Type again, exactly, the lines below from the start through the line that includes "mret reservations.".

(AVAILABLE DATA)

Definition node_capacity (nodeId : jsstr) : tx unit :=
  count ← query (owned_on nodeId);
  require (count <=? maxAssignmentsPerNode DEFAULT_POLICY) "RESOURCE_LIMIT" "Node capacity exceeded".

Definition reserveTransitResources `{Locale} (f : Forward) (resources : list PlanResource) (generation : Z)
    : tx (list ReservedRelayResource) :=
  _ ← lift (validateTransitReservationSet f resources generation);
  let uniqueNodes := sort_by str_leb (new_Set (map prs_nodeId resources)) in
  _ ← for_each (lock_runtime_node "SESSION_SUPERSEDED" "Current Node session required") uniqueNodes;
  reservations ← collect_each (reserve_transit_one f generation) (sort_by lock_order resources);
  _ ← for_each node_capacity uniqueNodes;
  mret reservations.

(** ** The retained plan *)

(** The test of [plan.assignments.some]. *)
Definition bad_binding (a : HopBinding) : bool :=
  let r := hb_resource a in
  negb (is_counter false (hb_bindingFence a)) || negb (is_counter false (hb_sessionEpoch a)) ||
  negb (str_eqb (prs_nodeId r) (hb_nodeId a)) || negb (bool_decide (prs_role r = hb_role a)) ||
  negb (bool_decide (prs_forwardProtocol r = hb_protocol a)) ||
  (if bool_decide (hb_role a = p_ingress) then negb (bool_decide (prs_physicalProtocol r = hb_protocol a))
   else negb (bool_decide (prs_physicalProtocol r = tcp))).

(** [a.nodeId+'/'+a.resource.physicalProtocol+'/'+a.resource.port] *)
Definition socket_key (a : HopBinding) : jsstr :=
  resource_key (MkPlanResource (hb_nodeId a) (prs_role (hb_resource a)) (prs_forwardProtocol (hb_resource a))
                  (prs_physicalProtocol (hb_resource a)) (prs_address (hb_resource a)) (prs_port (hb_resource a))).

Section Stage.
Context `{Hashing, Schema RelayProfileConfig, Schema TransitIntent, Locale}.

(** The stored body has the members of [TransitPreparation], so that the tests of its
    shape ([executable], [Array.isArray]) hold; the rest is checked. *)
Definition verifyTransitStage (forwardId : jsstr) (generation : Z) (row : TransitStageRow) : outcome TransitPreparation :=
  let plan := tg_body row in
  _ ← throw_if (negb (is_counter false generation) || negb (is_counter false (tg_target_revision row)) ||
                negb (is_safe_integer (tg_expires_at row)) || (tg_expires_at row <=? tg_created_at row) ||
                negb (is_safe_integer (tp_authorizationUntil plan)))
        "INTEGRITY_FAILURE" "Invalid retained Transit plan";
  _ ← throw_if (negb (str_eqb (tp_planDigest plan) (tg_plan_digest row)))
        "INTEGRITY_FAILURE" "Transit journal digest or identity differs";
  differs ← digest_differs (plan_body_json plan) (tg_plan_digest row);
  _ ← throw_if (differs || negb (str_eqb (tp_forwardId plan) forwardId) || negb (str_eqb (tp_scopeId plan) (tg_scope_id row)) ||
                negb (tp_forwardRevision plan =? tg_target_revision row) || negb (tp_deploymentGeneration plan =? generation) ||
                (tp_authorizationUntil plan <? tg_expires_at row))
        "INTEGRITY_FAILURE" "Transit journal digest or identity differs";
  let ids := new_Set (map hb_nodeId (tp_assignments plan)) in
  let n := length ids in
  _ ← throw_if ((n <? 3)%nat || (8 <? n)%nat || negb (distinct (map socket_key (tp_assignments plan))) ||
                negb (distinct (map (fun a => logical_key (hb_nodeId a) (hb_protocol a)) (tp_assignments plan))) ||
                negb (length (tp_activationOrder plan) =? n)%nat || negb (length (new_Set (tp_activationOrder plan)) =? n)%nat ||
                existsb (fun i => negb (includes ids i)) (tp_activationOrder plan) || existsb bad_binding (tp_assignments plan))
        "INTEGRITY_FAILURE" "Transit journal topology or physical Fence differs";
  Returns plan.

(** ** stage *)

(** [ORDER BY generation DESC LIMIT 1] *)
Definition newest_stage (forwardId : jsstr) : tx (option (Z * TransitStageRow)) :=
  stages ← select db_deployments (fun k _ => str_eqb k.1 forwardId);
  mret (head (sort_by (fun a b : Z * TransitStageRow => b.1 <=? a.1) (map (fun kr => (kr.1.2, kr.2)) stages))).

Definition online_session (nodeId : jsstr) : tx (jsstr * Z) :=
  row ← query (fun d => db_runtime_nodes d !! nodeId);
  match row with
  | Some r => _ ← require (is_counter false (rn_session_epoch r)) "SESSION_SUPERSEDED" "Current online session required";
              mret (nodeId, rn_session_epoch r)
  | None => throw "SESSION_SUPERSEDED" "Current online session required"
  end.

(** [b.validUntil-a.validUntil || a.fingerprint.localeCompare(b.fingerprint)] *)
Definition peer_order (a b : PeerCredential) : bool :=
  js_or (pc_validUntil b - pc_validUntil a) (localeCompare (pc_fingerprint a) (pc_fingerprint b)) <=? 0.

(** The body of the loop that authorizes the Nodes: its pin and its facts. *)
Definition authorize_hop (now later : Z) (actor scopeId : jsstr) (session : jsstr * Z) : tx (jsstr * jsstr * RelayNodeExecutionFacts) :=
  let nodeId := session.1 in
  allowed ← authorizedRelayNode later actor scopeId nodeId;
  state ← facts later nodeId;
  peers ← relayCredentialFacts later nodeId true;
  match head (sort_by peer_order peers) with
  | None => throw "AUTHORIZATION_DENIED" "Valid current peer credential required"
  | Some selected =>
      _ ← require (negb ((pc_validUntil selected <=? now + 10000) || (ns_credentialUntil state <=? now + 10000)))
            "AUTHORIZATION_DENIED" "Valid current peer credential required";
      mret (nodeId, pc_fingerprint selected, MkExecutionFacts allowed session.2 (ns_credentialUntil state) peers)
  end.

(** The loop over [allowedTcpPorts]. *)
Fixpoint pick_port (nodeId : jsstr) (seen : list Z) (allowed : list Z) : tx (option Z) :=
  match allowed with
  | [] => mret None
  | port :: r =>
      if includes seen port then pick_port nodeId seen r else
      previous ← query (fun d => db_port_slots d !! (nodeId, tcp, port));
      if bool_decide (is_Some (previous ≫= sl_owner_id)) then pick_port nodeId seen r else mret (Some port)
  end.

(** The loop over the protocols of one endpoint. *)
Fixpoint pick_ports (e : ResolvedEndpoint) (seen : list Z) (entry : option Z * option Z) (ps : list NetworkProtocol)
    : tx (option Z * option Z) :=
  match ps with
  | [] => mret entry
  | p :: r =>
      picked ← pick_port (rse_nodeId e) seen (re_allowedTcpPorts (rse_config e));
      match picked with
      | None => throw "PORT_RESERVED" "No exclusive TLS port available"
      | Some port => pick_ports e (port :: seen) (put_port entry p port) r
      end
  end.

Definition endpoint_ports (ps : list NetworkProtocol) (e : ResolvedEndpoint) : tx (jsstr * (option Z * option Z)) :=
  entry ← pick_ports e [] (None, None) ps; mret (rse_nodeId e, entry).

Definition unowned (r : PlanResource) : tx unit :=
  row ← query (fun d => db_port_slots d !! resource_slot r);
  require (negb (bool_decide (is_Some (row ≫= sl_owner_id)))) "PORT_RESERVED" "Live physical owner must first be retired".

(** The current Forward with its route and locked Profile reference. *)
Definition stage_forward (actor scopeId forwardId : jsstr) (expectedRevision : Z) : tx (Forward * PathTopology * TransportRef) :=
  f ← currentForUpdate scopeId forwardId;
  _ ← require (revision f =? expectedRevision) "REVISION_CONFLICT" "Forward revision differs";
  who ← authorizer forwardId;
  _ ← require (bool_decide (who = Some actor)) "AUTHORIZATION_DENIED" "Only original Forward authorizer may stage Transit";
  path ← lift (compilePathTopology f);
  match transport (spec f) with
  | None => throw "UNSUPPORTED_CAPABILITY" "Locked three-Node Transport required"
  | Some ref =>
      _ ← require (enabled (spec f) && negb (length (pt_nodes path) <? 3)%nat) "UNSUPPORTED_CAPABILITY" "Locked three-Node Transport required";
      mret (f, path, ref)
  end.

(End AVAILABLE DATA)

> _EXERCISE RESPONSE_
Definition node_capacity (nodeId : jsstr) : tx unit :=
  count ← query (owned_on nodeId);
  require (count <=? maxAssignmentsPerNode DEFAULT_POLICY) "RESOURCE_LIMIT" "Node capacity exceeded".

Definition reserveTransitResources `{Locale} (f : Forward) (resources : list PlanResource) (generation : Z)
    : tx (list ReservedRelayResource) :=
  _ ← lift (validateTransitReservationSet f resources generation);
  let uniqueNodes := sort_by str_leb (new_Set (map prs_nodeId resources)) in
  _ ← for_each (lock_runtime_node "SESSION_SUPERSEDED" "Current Node session required") uniqueNodes;
  reservations ← collect_each (reserve_transit_one f generation) (sort_by lock_order resources);
  _ ← for_each node_capacity uniqueNodes;
  mret reservations.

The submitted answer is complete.